## [PROBLEM REQUIREMENTS]
Once the line with "let* full := IsCurrentFull st w in" is found, repeat exactly that line and every one after it until the data below ends, including the last line.

## [Saved entries]
Lemma wf_set_request r c w :
  wf w -> is_Some (requests w !! r) -> (forall c', c = Some c' -> alive w c') ->
  wf (set_requests (<[r := c]> (requests w)) w).
Proof.
  intros I [o Hr] Ha. constructor; simpl; try apply I.
  - intros c' Hc. apply elem_of_held in Hc as [(i & x & Hi & Hx)|(r' & Hr')]; simpl in *.
    + apply (wf_held w I), elem_of_held. eauto.
    + apply lookup_insert_Some in Hr' as [[<- ?]|[_ Hr']]; [by apply Ha|].
      apply (wf_held w I), elem_of_held. eauto.
  - intros n Hn. destruct (wf_fresh w I n Hn) as (A & B & C & D). split_and!; auto.
    rewrite lookup_insert_ne; [done|]. congruence.
Qed.

Lemma assign_request_wf r c w :
  wf w -> (forall c', c = Some c' -> alive w c') -> wf (assign_request r c w).
Proof.
  intros I Ha. unfold assign_request. destruct (requests w !! r) eqn:Er; [|done].
  apply release_wf, wf_set_request; eauto.
Qed.

Lemma NextConnection_clouds sel w oc w' :
  NextConnection initial sel w = Defined (oc, w') -> client_clouds_ w' = client_clouds_ w.
Proof.
  unfold NextConnection, CreateConnection, CacheClientServerConnection. intros E.
  destruct (selectors w !! sel) as [s|]; [|done]. destruct (NextServer s) as [[x|] s']; [|by simplify_eq].
  destruct (FindCacheClientServerConnection _ _) as [c|]; [by simplify_eq|].
  cbn in E. destruct (client_servers_ w !! server_id x); by simplify_eq/=.
Qed.

Lemma assign_request_spec r c w o :
  requests w !! r = Some o ->
  let w' := assign_request r c w in
  requests w' = <[r := c]> (requests w) /\ selectors w' = selectors w /\
  client_clouds_ w' = client_clouds_ w /\
  (forall c', c = Some c' -> connections w' !! c' = connections w !! c').
Proof.
  intros Hr. simpl. unfold assign_request. rewrite Hr.
  set (w1 := set_requests _ w). rewrite (release_rest o w1). cbn. split_and!; auto.
  intros c' ->. rewrite release_held; [done|]. apply elem_of_held. right. exists r. apply lookup_insert_eq.
Qed.
(** [SetSendResultResponse] with the callback of the request. *)
Definition OnAnswer (id : Z) (p : Payload) (r : Registration) : Registration * list output :=
  match send_result_callbacks_ r !! id with
  | None => (r, [])
  | Some q =>
      let '(r, out) :=
        match q with
        | RGetKeys => (OnGetKeysResponse (as_signed_key p) r, [])
        | RPow => (OnResponsePowParams (as_pow_params p) r, [])
        | RFinish => (OnConfirmRegistration (as_registration p) r, [])
        | RResolve => OnResolveCloudResponse (as_servers p) r
        end in
      (drop_callback id r, out)
  end.

(** A packet of the transport: an answer as it is, in the stream of the
    registration, or in the global stream within it. *)
Inductive packet :=
  | PlainAnswer (id : Z) (p : Payload)
  | SealedAnswer (k : Key) (id : Z) (p : Payload)
  | GlobalAnswer (k1 k2 : Key) (id : Z) (p : Payload).

(** The read gates of the streams: the root API reads every packet. *)
Definition OnPacket (m : packet) (r : Registration) : outcome (Registration * list output) :=
  match reg_server_stream_ r, m with
  | None, _ => Defined (r, [])
  | Some _, PlainAnswer id p => Defined (OnAnswer id p r)
  | Some PlainStream, _ => Defined (r, [])
  | Some (CryptStream _ k), SealedAnswer k' id p =>
      if decide (k' = k) then Defined (OnAnswer id p r) else Undefined
  | Some (CryptStream _ k), GlobalAnswer k1 k2 id p =>
      if decide (k1 = k) then
        match global_reg_server_stream_ r with
        | None => Defined (r, [])
        | Some (_, mk) => if decide (k2 = mk) then Defined (OnAnswer id p r) else Undefined
        end
      else Undefined
  end.

(** The errors of the writes. *)
Definition OnRawWriteError (r : Registration) : Registration :=
  if raw_transport_send_action_subscription_ r then set_state kConnection r else r.
(* ===== verification/FileSystems.v ===== *)
(** * File systems that keep the objects of a domain ([aether/port/file_systems/])

    A facility stores the serialized parts of objects under the identifier of the
    object, the identifier of a class and a version.  [DomainFacility] has the
    operations of [IDomainFacility] and [FileSystemBase], [FacilityOk] says that
    they are those of a table, and [facility_refines] that every program over a
    facility with this property gives the answers of the table.

    This file has the facilities that keep a tree of maps: in memory
    ([file_system_ram.*]), in a header file ([file_system_header.*] with
    [driver_header.*]) and in one file of a flash file system
    ([file_system_spifs_v1.*] with [driver_spifs.*]).  Files are contents under
    their paths; a disk that is full or fails is not modelled. *)

From stdpp Require Import gmap.
From Stdlib Require Import String.
From S2P Require Import Prelude Text MStream PackedInt OrderedMap.
Import Text OrderedMap PackedSize.

#[local] Set Warnings "-notation-overridden".

Module Facility.

(** ** Interface *)

(** [IDomainFacility] and [FileSystemBase].  [Load] is given what the vector
    holds. *)
Class DomainFacility (FS : Type) := {
  Enumerate : Z -> FS -> outcome (list Z);
  Store : Z -> Z -> Z -> bytes -> FS -> outcome FS;
  Load : Z -> Z -> Z -> bytes -> FS -> outcome bytes;
  Remove : Z -> FS -> outcome FS;
  remove_all : FS -> outcome FS;
}.

Inductive op :=
  | OEnumerate (obj_id : Z)
  | OStore (obj_id class_id version : Z) (os : bytes)
  | OLoad (obj_id class_id version : Z) (buf : bytes)
  | ORemove (obj_id : Z)
  | ORemoveAll.

Inductive answer := Nothing | Classes (l : list Z) | Data (d : bytes).

Section Programs.
Context {FS : Type} `{DomainFacility FS}.

Definition exec (o : op) (fs : FS) : outcome (FS * answer) :=
  match o with
  | OEnumerate i => let* l := Enumerate i fs in Defined (fs, Classes l)
  | OStore i c v d => let* fs := Store i c v d fs in Defined (fs, Nothing)
  | OLoad i c v buf => let* d := Load i c v buf fs in Defined (fs, Data d)
  | ORemove i => let* fs := Remove i fs in Defined (fs, Nothing)
  | ORemoveAll => let* fs := remove_all fs in Defined (fs, Nothing)
  end.

Fixpoint run (os : list op) (fs : FS) : outcome (FS * list answer) :=
  match os with
  | [] => Defined (fs, [])
  | o :: os =>
      let* (fs, a) := exec o fs in
      let* (fs, l) := run os fs in
      Defined (fs, a :: l)
  end.
End Programs.

(** ** Specification *)

(** The table of what is stored, by object, class and version. *)
Abbreviation objects := (gmap (Z * Z * Z) bytes).

Definition classes_of (i : Z) (st : objects) : gset Z :=
  set_map (fun k => k.1.2) (filter (fun k => k.1.1 = i) (dom st)).

Definition spec_exec (o : op) (st : objects) : objects * answer :=
  match o with
  | OEnumerate i => (st, Classes (elements (classes_of i st)))
  | OStore i c v d => (<[(i, c, v) := d]> st, Nothing)
  | OLoad i c v buf => (st, Data (default buf (st !! (i, c, v))))
  | ORemove i => (filter (fun kv => kv.1.1.1 <> i) st, Nothing)
  | ORemoveAll => (∅, Nothing)
  end.

Fixpoint spec_run (os : list op) (st : objects) : objects * list answer :=
  match os with
  | [] => (st, [])
  | o :: os =>
      let '(st, a) := spec_exec o st in let '(st, l) := spec_run os st in (st, a :: l)
  end.

(** The order of the classes of an object, and how often one is named, is left
    open. *)
Definition agree (a b : answer) : Prop :=
  match a, b with
  | Classes l, Classes k => forall c, c ∈ l <-> c ∈ k
  | Nothing, Nothing => True
  | Data d, Data e => d = e
  | _, _ => False
  end.

#[export] Instance agree_refl : Reflexive agree.
Proof. by intros []. Qed.

(** The table stays within what the facility can hold, and the program uses only
    operations it supports. *)
Fixpoint within (supports : op -> bool) (fits : objects -> Prop) (os : list op) (st : objects) : Prop :=
  match os with
  | [] => True
  | o :: os => supports o = true /\ fits (spec_exec o st).1 /\
               within supports fits os (spec_exec o st).1
  end.

(** The states [rep] relates to a table are used like it. *)
Class FacilityOk (FS : Type) `{DomainFacility FS} := {
  rep : FS -> objects -> Prop;
  fits : objects -> Prop;
  supports : op -> bool;
  exec_ok : forall o fs st,
    rep fs st -> supports o = true -> fits (spec_exec o st).1 ->
    exists fs' a, exec o fs = Defined (fs', a) /\ rep fs' (spec_exec o st).1 /\
      agree a (spec_exec o st).2;
}.

Lemma run_ok {FS : Type} `{FacilityOk FS} os (fs : FS) st :
  rep fs st -> within supports fits os st ->
  exists fs' l, run os fs = Defined (fs', l) /\ rep fs' (spec_run os st).1 /\
    Forall2 agree l (spec_run os st).2.
Proof.
  revert fs st. induction os as [|o os IH]; intros fs st R W; [by exists fs, []|].
  destruct W as (Hs & Hf & W). destruct (exec_ok o fs st R Hs Hf) as (fs1 & a & E & R1 & A).
  destruct (IH fs1 _ R1 W) as (fs2 & l & E2 & R2 & A2).
  exists fs2, (a :: l). cbn [run spec_run]. rewrite E, E2.
  destruct (spec_exec o st) as [st1 b]. simpl in *.
  destruct (spec_run os st1) as [st2 k]. split_and!; [done..|by constructor].
Qed.

Lemma elem_of_classes_of i st c : c ∈ classes_of i st <-> exists v, is_Some (st !! (i, c, v)).
Proof.
  unfold classes_of. rewrite elem_of_map. split.
  - intros ([[i' c'] v] & -> & [? ?]%elem_of_filter). simplify_eq/=. exists v. by apply elem_of_dom.
  - intros [v Hv]. exists (i, c, v). split; [done|]. apply elem_of_filter. split; [done|]. by apply elem_of_dom.
Qed.

Lemma lookup_removed (i : Z) (st : objects) (k : Z * Z * Z) :
  filter (fun kv : Z * Z * Z * bytes => kv.1.1.1 <> i) st !! k
  = if decide (k.1.1 = i) then None else st !! k.
Proof.
  destruct (decide (k.1.1 = i)) as [E|E].
  - apply map_lookup_filter_None. right. intros d _ Hne. by apply Hne.
  - destruct (st !! k) as [d|] eqn:Ek.
    + apply map_lookup_filter_Some. split; [done|]. intros Hi. by apply E.
    + apply map_lookup_filter_None. by left.
Qed.

End Facility.

(** ** Trees of maps: [ObjClassData] *)
Module Tree.
Import Facility.

Definition VersionData := zmap 1 (list (uint 1)).
Definition ClassData := zmap 4 VersionData.
Definition ObjClassData := zmap 4 ClassData.

#[export] Instance ObjClassData_serial : Serial ObjClassData := serial_zmap.
(* ===== verification/Statistics.v ===== *)
(** * Telemetry statistics ([aether/tele/traps/statistics_trap.*], [tele/collectors.h])

    A trap keeps what a program logs and measures: log entries in the order they
    were made, and metrics by their index.  The store has a current and a
    previous [Statistics]; a current one that is full is moved to the previous
    and a new one started.  Log and metric streams are proxies that add to the
    size of the statistics when they are destroyed.

    [Statistics] objects are shared by pointers: they are numbers, looked up in
    the [World].  A telemetry macro declares a [Tele] object, which lives to the end
    of the scope: [Tele_new] is its constructor and [Tele_delete] its destructor, and
    the objects of a run are a stack. *)

From stdpp Require Import gmap.
From S2P Require Import Prelude MStream PackedInt OrderedMap.
Import OrderedMap PackedSize.

#[local] Set Warnings "-notation-overridden".

Module Statistics.

(** ** State *)

Record Metric := {
  invocations_count : Z;
  max_duration : Z;
  sum_duration : Z;
  min_duration : Z;
}.

(** [Metric{}] *)
Definition new_metric : Metric :=
  {| invocations_count := 0; max_duration := 0; sum_duration := 0; min_duration := 0 |}.

(** Four [Packed<std::uint32_t, ...>]. *)
Definition sizeof_Metric : Z := 16.

Record Statistics := { logs : list bytes; metrics : gmap Z Metric; size_ : Z }.

Definition new_statistics : Statistics := {| logs := []; metrics := ∅; size_ := 0 |}.

Record EnvStore := {
  platform_type : bytes;
  platform_version : bytes;
  compiler : bytes;
  compiler_version : bytes;
  library_version : bytes;
  api_version : bytes;
  cpu_type : bytes;
  endianness : Z;
  compile_options : list (Z * Z);
}.

Definition new_env : EnvStore :=
  {| platform_type := []; platform_version := []; compiler := []; compiler_version := [];
     library_version := []; api_version := []; cpu_type := []; endianness := 0;
     compile_options := [] |}.

Record StatisticsStore := {
  statistics_size_limit_ : Z;
  env_store_ : EnvStore;
  prev_ : option nat;
  current_ : nat;
}.

Record World := { heap : gmap nat Statistics; next : nat }.

Definition kMaxSize : Z := 10 * 1024.

Definition make_shared (s : Statistics) (w : World) : nat * World :=
  (next w, {| heap := <[next w := s]> (heap w); next := S (next w) |}).

Definition update (a : nat) (f : Statistics -> Statistics) (w : World) : World :=
  {| heap := alter f a (heap w); next := next w |}.

(** The constructor of the store. *)
Definition new_store (w : World) : StatisticsStore * World :=
  let '(a, w) := make_shared new_statistics w in
  ({| statistics_size_limit_ := kMaxSize; env_store_ := new_env; prev_ := None; current_ := a |}, w).

(** ** [Statistics] *)

Definition set_size (n : Z) (s : Statistics) : Statistics :=
  {| logs := logs s; metrics := metrics s; size_ := wrap 64 n |}.

Definition set_logs (l : list bytes) (s : Statistics) : Statistics :=
  {| logs := l; metrics := metrics s; size_ := size_ s |}.

Definition set_metrics (m : gmap Z Metric) (s : Statistics) : Statistics :=
  {| logs := logs s; metrics := m; size_ := size_ s |}.

(** The loop of [UpdateSize] over the logs: the iterator stays at the last one. *)
Fixpoint sum_last (delta_size : nat) (data : list bytes) : outcome Z :=
  match delta_size with
  | O => Defined 0
  | S n =>
      match back data with
      | None => Undefined
      | Some e => let* sum := sum_last n data in Defined (wrap 64 (sum + zlen e))
      end
  end.

Definition UpdateSize_logs (delta_size : nat) (s : Statistics) : outcome Statistics :=
  let* sum := sum_last delta_size (logs s) in Defined (set_size (size_ s + sum) s).

Definition UpdateSize_metrics (delta_size : nat) (s : Statistics) : Statistics :=
  set_size (size_ s + Z.of_nat delta_size * sizeof_Metric) s.

Definition append_metric (mine other : Metric) : Metric :=
  {| invocations_count := wrap 32 (invocations_count mine + invocations_count other);
     max_duration := Z.max (max_duration mine) (max_duration other);
     sum_duration := wrap 32 (sum_duration mine + sum_duration other);
     min_duration := Z.min (min_duration mine) (min_duration other) |}.

(** The loop of [Append] over the metrics, in their order. *)
Definition append_metrics (others : gmap Z Metric) (m : gmap Z Metric) : gmap Z Metric :=
  foldl (fun m e => <[e.1 := match m !! e.1 with
                             | None => e.2
                             | Some mine => append_metric mine e.2
                             end]> m) m (entries others).

Definition Append (other s : Statistics) : Statistics :=
  {| logs := logs s ++ logs other; metrics := append_metrics (metrics other) (metrics s);
     size_ := size_ s |}.

(** ** [StatisticsStore] *)

Definition IsCurrentFull (st : StatisticsStore) (w : World) : outcome bool :=
  match heap w !! current_ st with
  | None => Undefined
  | Some s => Defined (statistics_size_limit_ st <=? size_ s)
  end.

Definition Rotate (st : StatisticsStore) (w : World) : StatisticsStore * World :=
  let '(a, w) := make_shared new_statistics w in
  ({| statistics_size_limit_ := statistics_size_limit_ st; env_store_ := env_store_ st;
      prev_ := Some (current_ st); current_ := a |}, w).

Definition Get (st : StatisticsStore) (w : World) : outcome (nat * StatisticsStore * World) :=
  let* full := IsCurrentFull st w in
  let '(st, w) := if full : bool then Rotate st w else (st, w) in
  Defined (current_ st, st, w).

Definition SetSizeLimit (limit : Z) (st : StatisticsStore) : StatisticsStore :=
  {| statistics_size_limit_ := limit; env_store_ := env_store_ st; prev_ := prev_ st;
     current_ := current_ st |}.

Definition Merge (newer st : StatisticsStore) (w : World) : outcome (StatisticsStore * World) :=
  match heap w !! current_ newer with
  | None => Undefined
  | Some _ =>
      let* (current, st, w) := Get st w in
      match heap w !! current_ newer with
      | None => Undefined
      | Some other =>
          Defined ({| statistics_size_limit_ := statistics_size_limit_ st;
                      env_store_ := env_store_ newer;
                      prev_ := match prev_ newer with Some p => Some p | None => prev_ st end;
                      current_ := current_ st |},
                   update current (Append other) w)
      end
  end.

(** ** Streams *)

(** [ProxyStatistics] with the entry or metric the stream writes to. *)
Record LogStream := { log_statistics : nat; log_size : nat; log_entry : nat }.
Record MetricStream := { metric_statistics : nat; metric_size : nat; metric_index : Z }.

## [EXERCISE RESPONSE]
  let* full := IsCurrentFull st w in
  let '(st, w) := if full : bool then Rotate st w else (st, w) in
  Defined (current_ st, st, w).

Definition SetSizeLimit (limit : Z) (st : StatisticsStore) : StatisticsStore :=
  {| statistics_size_limit_ := limit; env_store_ := env_store_ st; prev_ := prev_ st;
     current_ := current_ st |}.

Definition Merge (newer st : StatisticsStore) (w : World) : outcome (StatisticsStore * World) :=
  match heap w !! current_ newer with
  | None => Undefined
  | Some _ =>
      let* (current, st, w) := Get st w in
      match heap w !! current_ newer with
      | None => Undefined
      | Some other =>
          Defined ({| statistics_size_limit_ := statistics_size_limit_ st;
                      env_store_ := env_store_ newer;
                      prev_ := match prev_ newer with Some p => Some p | None => prev_ st end;
                      current_ := current_ st |},
                   update current (Append other) w)
      end
  end.

(** ** Streams *)

(** [ProxyStatistics] with the entry or metric the stream writes to. *)
Record LogStream := { log_statistics : nat; log_size : nat; log_entry : nat }.
Record MetricStream := { metric_statistics : nat; metric_size : nat; metric_index : Z }.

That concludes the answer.